Già con tre farse, delle quali è restata intera solamente quella intitolata Il frate, si rivelano le sue attitudini teatrali, che si sviluppano poi nelle commedie. In esse non sono intenti moralistici, né satirici, né v'è profondità di vita interiore; ma v'è grande libertà di movimenti e di situazioni: mariti che tradiscono le mogli; mogli che tradiscono i mariti per vendicarsi della loro infedeltà; frati ipocriti e sensuali che approfittano della leggerezza di queste e della dabbenaggine di quelli: rappresentazione che ha il solo scopo di divertire e suscitare il riso.
Le commedie di più vasto scenario (la Gelosia, la Spiritata, la Strega, la Sibilla, la Pinzochera, i Parentadi, l'Arzigogolo) furono tutte scritte anteriormente al 1566. Si tratta di commedie d'intreccio, in cui solo raramente sono studiate con qualche cura le figure principali. La Gelosia rappresenta l'inganno con cui si fa credere a un vecchio innamorato che la fanciulla che egli vorrebbe sposare se l'intenda col giovane il quale in fine l'otterrà davvero. Nella Spiritata, una fanciulla, per avere un marito a suo modo, fa le viste che le sia entrato uno spirito in corpo, e il giovane suo innamorato spaventa il vecchio pretendente e gli ruba anche i 300 scudi che il padre di lei pretende come dote. Nella Strega, avvenimenti varî si collegano, s'intrecciano e infine giungono a lieto fine, in casa e per opera di una vecchia, in fama di maliarda. La Sibilla segue i modelli tradizionali: una fanciulla è liberata dal pericolo di un matrimonio che non vuole, dall'arrivo del padre che l'aveva affidata a un amico, e può sposare così il giovane amato. Nella Pinzochera, un vecchio innamorato, che scioccamente credeva di essere invisibile mettendosi in bocca certe pallottole, è sorpreso e svergognato dalla moglie. I Parentadi, con smarrimenti di figli rapiti da corsari e agnizioni, ci riportano agli esempî di Plauto e di Terenzio.

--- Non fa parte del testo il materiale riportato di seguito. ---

(* ===== verification/GroupOwner.v ===== *)
(** Who may manage a group, and how a group can be left with nobody who may. *)
From S2P Require Import Prelude Bytes NetAddr NetText Base64 Invite Schema Storage Addressing StorageSpec StorageCalls StorageProps GroupProps.

(** The calls that manage a group, by the group and the device that makes them. *)
Definition manages (c : store_call) : option (gostring * gostring) :=
  match c with
  | CallRemoveMember g o _ | CallRenameGroup g o _ | CallSetGroupAppearance g o _ _ | CallTransferOwnership g o _
  | CallDeleteGroup g o | CallResetInviteCode g o => Some (g, o)
  | _ => None
  end.

(** A group that is there and that nobody owns. *)
Definition ownerless (t : Tables) (g : gostring) : Prop :=
  is_Some (groups t !! g) ∧ ∀ k r, memberships t !! k = Some r → mb_group_id r = g → mb_role r ≠ RoleOwner.

Section owner.
Context {MC : Machine} {ML : MachineLaws MC}.

Lemma ownerless_owns t g o : ownerless t g → ¬ owns t g o.
Proof. intros [_ H] (k & r & Hk & Hc & Hr). apply current_true in Hc as (Hg & _). by apply (H k r). Qed.

(** A transaction for the owner alone, asked for by somebody else. *)
Lemma wp_not_owner {A} g o (work : prog Store (storage_error + A)) t n :
  ¬ owns t g o →
  wp (write (_ ←? ownerOnly g o; work)) (λ r s', (∃ e, r = inl e) ∧ tables s' = t) (mkStore t n).
Proof.
  intros Hno. apply wp_write; [by eauto|]. cbn [tables]. intros n1. apply wp_try, wp_ownerOnly; [by eauto|]. by intros.
Qed.

Lemma wp_error_of {A} (m : prog Store (storage_error + A)) (P : option storage_error → Store → Prop) s :
  wp m (λ r s', P (match r with inl e => Some e | inr _ => None end) s') s → wp (error_of m) P s.
Proof. intros H. apply wp_bind. eapply wp_mono; [exact H|]. by intros a s' Ha. Qed.

Lemma wp_manage_refused c g o t n :
  manages c = Some (g, o) → ¬ owns t g o → wp (run_call c) (λ e s', is_Some e ∧ tables s' = t) (mkStore t n).
Proof.
  intros Hm Hno.
  assert (H : ∀ A (work : prog Store (storage_error + A)),
    wp (error_of (write (_ ←? ownerOnly g o; work))) (λ e s', is_Some e ∧ tables s' = t) (mkStore t n)).
  { intros A work. apply wp_error_of. eapply wp_mono; [by apply wp_not_owner|]. intros r s' [[e ->] ->]. by split; [eexists|]. }
  destruct c; try done; injection Hm as -> ->; cbn [run_call]; try apply H.
  unfold RemoveMember. case_bool_decide; [|apply H]. split; [by eexists|done].
Qed.

Lemma ownerless_step D g t t' : store_wf t → ownerless t g → step D t t' → ownerless t' g.
Proof.
  intros Hwf Hol (Hc & _ & _). pose proof (λ o, ownerless_owns t g o Hol) as Hno. destruct Hol as [[row Hg] Hol].
  assert (Hupd : ∀ (p : gostring → membership_row → bool) (f : membership_row → membership_row),
    (∀ r, mb_group_id (f r) = mb_group_id r ∧ mb_role (f r) = mb_role r) →
    ownerless (t <| memberships := update_where p f (memberships t) |>) g).
  { intros p f Hf. split; [by exists row|]. intros k r (r0 & Hk & ->)%update_where_Some. destruct (Hf r0) as [E1 E2].
    destruct (p k r0); rewrite ?E1, ?E2; by apply (Hol k). }
  destruct Hc as [ds Hds|ts|ns|gid g1 d1 now k1 r1 Hg1 Hs Hadm|gid g1 d1 now k1 r1 Hg1 Hb1 Hadm|gid d1 now|gid d1 now o Hown Hne
    |gid f o Hown Hf|gid o x Hown|gid o HD' Hown|p|k1 s Hk1 Hs|k1 f Hf];
    [by split|by split|by split| | |by apply Hupd|by apply Hupd| | | |by split|by split|by split].
  - assert (g ≠ gid) by congruence. split; [cbn; rewrite lookup_insert_ne by done; by exists row|].
    intros k r Hk. cbn in Hk. destruct (decide (k = k1)) as [->|].
    + rewrite lookup_insert_eq in Hk. injection Hk as <-. cbn. apply admitted_member in Hadm as [Hp _].
      apply of_member_true in Hp as [-> _]. by intros ->.
    + rewrite lookup_insert_ne in Hk by done. by apply (Hol k).
  - split; [by exists row|]. intros k r Hk. cbn in Hk. destruct (decide (k = k1)) as [->|].
    + rewrite lookup_insert_eq in Hk. injection Hk as <-. destruct Hadm as [ip ? Hn|r0 ip Hk0 ? ?]; [done|]. exact (Hol k1 r0 Hk0).
    + rewrite lookup_insert_ne in Hk by done. by apply (Hol k).
  - split; [cbn; rewrite lookup_update_where, Hg; by eexists|]. exact Hol.
  - split; [by exists row|]. assert (gid ≠ g) as Hne by (intros ->; by apply (Hno o)).
    intros k r (r1 & (r0 & Hk & ->)%update_where_Some & ->)%update_where_Some.
    destruct (current gid x k r0) eqn:Hx; [apply current_true in Hx as (Hgx & _)|];
      destruct (of_member gid o k _) eqn:Ho; cbn; intros E; try congruence; by apply (Hol k).
  - assert (gid ≠ g) as Hne by (intros ->; by apply (Hno o)).
    split; [cbn; rewrite lookup_delete_ne by done; by exists row|].
    intros k r Hk. cbn in Hk. apply lookup_delete_where in Hk as [Hk _]. by apply (Hol k).
Qed.

(** What a transfer that succeeds has done. *)
Lemma wp_TransferOwnership g o x t n :
  wp (TransferOwnership g o x) (λ r s', r = inr tt → owns t g o ∧ groups (tables s') = groups t
    ∧ memberships (tables s') = update_where (of_member g o) (λ r, r <| mb_role := RoleMember |>)
        (update_where (current g x) (λ r, r <| mb_role := RoleOwner |>) (memberships t))
    ∧ rtc (step (λ _, True)) t (tables s')) (mkStore t n).
Proof.
  apply wp_write; [by intros|]. cbn [tables]. intros n1. apply wp_try, wp_ownerOnly; [by intros|]. intros Hown n2.
  apply wp_try, wp_wrap, wp_exec; [by intros|]. cbn [tables]. intros m t1 n4 Hf Hu1 Hr1.
  apply wp_bind, wp_counted. intros m' k' Hm'. destruct (Z.eqb_spec m' 0) as [|Hm]; [by intros ?|].
  destruct Hm' as [| ->]; [done|]. cbn [tables].
  apply wp_try, wp_wrap, wp_exec; [by intros|]. cbn [tables]. intros m2 t2 n5 Hf2 Hu2 Hr2 n6 _. cbn [tables].
  injection Hf as _ <-. injection Hf2 as _ <-. split; [done|]. split; [done|]. split; [done|].
  apply rtc_once. split; [|done]. exact (change_owner _ t g o x Hown).
Qed.

Lemma self_transfer_ownerless g o t t' :
  store_wf t → owns t g o → groups t' = groups t →
  memberships t' = update_where (of_member g o) (λ r, r <| mb_role := RoleMember |>)
    (update_where (current g o) (λ r, r <| mb_role := RoleOwner |>) (memberships t)) → ownerless t' g.
Proof.
  intros Hwf (k0 & r0 & Hk0 & Hc0 & Hr0) Hg Hm. apply current_true in Hc0 as (Hg0 & Hd0 & _). split.
  - rewrite Hg. destruct (r_member_group t (wf_references t Hwf) k0 r0 Hk0) as [row Hrow]. exists row. congruence.
  - intros k r Hk Hgr. rewrite Hm in Hk. apply update_where_Some in Hk as (r1 & Hk1 & ->).
    apply update_where_Some in Hk1 as (r2 & Hk2 & ->). destruct (of_member g o k _) eqn:Ho; [done|].
    destruct (current g o k r2) eqn:Hc.
    + apply current_true in Hc as (? & ? & _). assert (of_member g o k (r2 <| mb_role := RoleOwner |>) = true); [by apply of_member_true|congruence].
    + intros Hr. assert (k = k0) as -> by (apply (owner_unique t k k0 r2 r0); congruence).
      assert (r2 = r0) as -> by congruence. assert (of_member g o k0 r0 = true) by (by apply of_member_true). congruence.
Qed.

(** C38: an owner who hands a group over to themselves loses it for everybody.
    [TransferOwnership] with the owner as target succeeds and leaves the group with no
    owner.  From then on, whatever calls follow, the group is still there, nobody owns
    it, and every call to manage it, removing a member, renaming it, changing its look
    or its code, handing it over, deleting it, is refused to every device and changes
    nothing. *)
Theorem a_group_given_to_its_own_owner_is_lost s g o s1 s2 :
  reachable s → TransferOwnership g o o s = Some (inr tt, s1) → rtc (calls any) s1 s2 →
  is_Some (groups (tables s2) !! g)
  ∧ ∀ c d, manages c = Some (g, d) → ∃ e s3, run_call c s2 = Some (Some e, s3) ∧ tables s3 = tables s2.
Proof.
  intros Hr Htr Hruns. apply reachable_wf in Hr as Hwf. destruct s as [t n].
  pose proof (wp_TransferOwnership g o o t n) as Hw. unfold wp in Hw. rewrite Htr in Hw.
  destruct (Hw eq_refl) as (Hown & Hg & Hm & Hst). assert (Hwf1 : store_wf (tables s1)) by (by eapply steps_wf).
  assert (Hol : ownerless (tables s2) g).
  { eapply (runs_preserve (λ t, ownerless t g) any (λ _, True)); [done| |exact Hwf1| |exact Hruns].
    - intros t1 t2 Hwft Ht Hs. by eapply ownerless_step.
    - by apply (self_transfer_ownerless g o t). }
  split; [apply Hol|]. intros c d Hc. destruct s2 as [t2 n2].
  pose proof (wp_manage_refused c g d t2 n2 Hc (ownerless_owns t2 g d Hol)) as H.
  apply wp_run in H as (e & s3 & H & [e' ->] & Ht). eauto.
Qed.
End owner.

Lemma a_group_given_to_its_own_owner_is_lost_witness :
  ∃ s s1, @reachable Plain.machine s ∧ @TransferOwnership Plain.machine (str "grp") (str "ann") (str "ann") s = Some (inr tt, s1)
    ∧ ∃ e s3, @run_call Plain.machine (CallRenameGroup (str "grp") (str "ann") (str "new name")) s1 = Some (Some e, s3).
Proof.
  destruct (Plain.reaches_check Plain.two_members
    (λ s, match @TransferOwnership Plain.machine (str "grp") (str "ann") (str "ann") s with Some (inr tt, _) => true | _ => false end))
    as (s & Hr & Hs).
  { vm_compute. reflexivity. }
  destruct (@TransferOwnership Plain.machine (str "grp") (str "ann") (str "ann") s) as [[[e|[]] s1]|] eqn:E; try done.
  exists s, s1. split; [exact Hr|]. split; [exact E|].
  destruct (@a_group_given_to_its_own_owner_is_lost Plain.machine Plain.machine_laws s (str "grp") (str "ann") s1 s1 Hr E
    (rtc_refl _ _)) as [_ H].
  destruct (H (CallRenameGroup (str "grp") (str "ann") (str "new name")) (str "ann") eq_refl) as (e & s3 & H1 & _). eauto.
Defined.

La vivezza della parlata fiorentina, la naturalezza dello svolgersi dei casi, l'arguzia di certe battute sono pregi che distinguono queste commedie dalla monotona produzione drammatica del nostro Cinquecento.
Ediz.: La prima et la seconda Cena, novelle: con una novella della terza Cena, ecc. (Londra - ma Parigi - 1756; Milano 1816); Le commedie, cioè la Gelosia, la Spiritata, la Strega, la Sibilla, la Pinzochera, i Parentadi (Venezia 1582); L'Arzigogolo (Firenze - ma Venezia - 1750); Le commedie, pubbl. da P. Fanfani (Firenze 1859); Rime (Firenze 1741 e 1742); Le Cene ed altre prose, pubbl. da P. Fanfani (Firenze 1857).
Bibl.: La Vita del Lasca di G. M. Biscioni nell'ed. delle Cene, Milano 1816, e in quella di Firenze 1857; G. B. Magrini, Di A. F. G. detto il Lasca e delle sue opere in prosa e in rima, Imola 1879; G. Gentile, Delle commedie di A. F. G. detto il Lasca, Pisa 1896.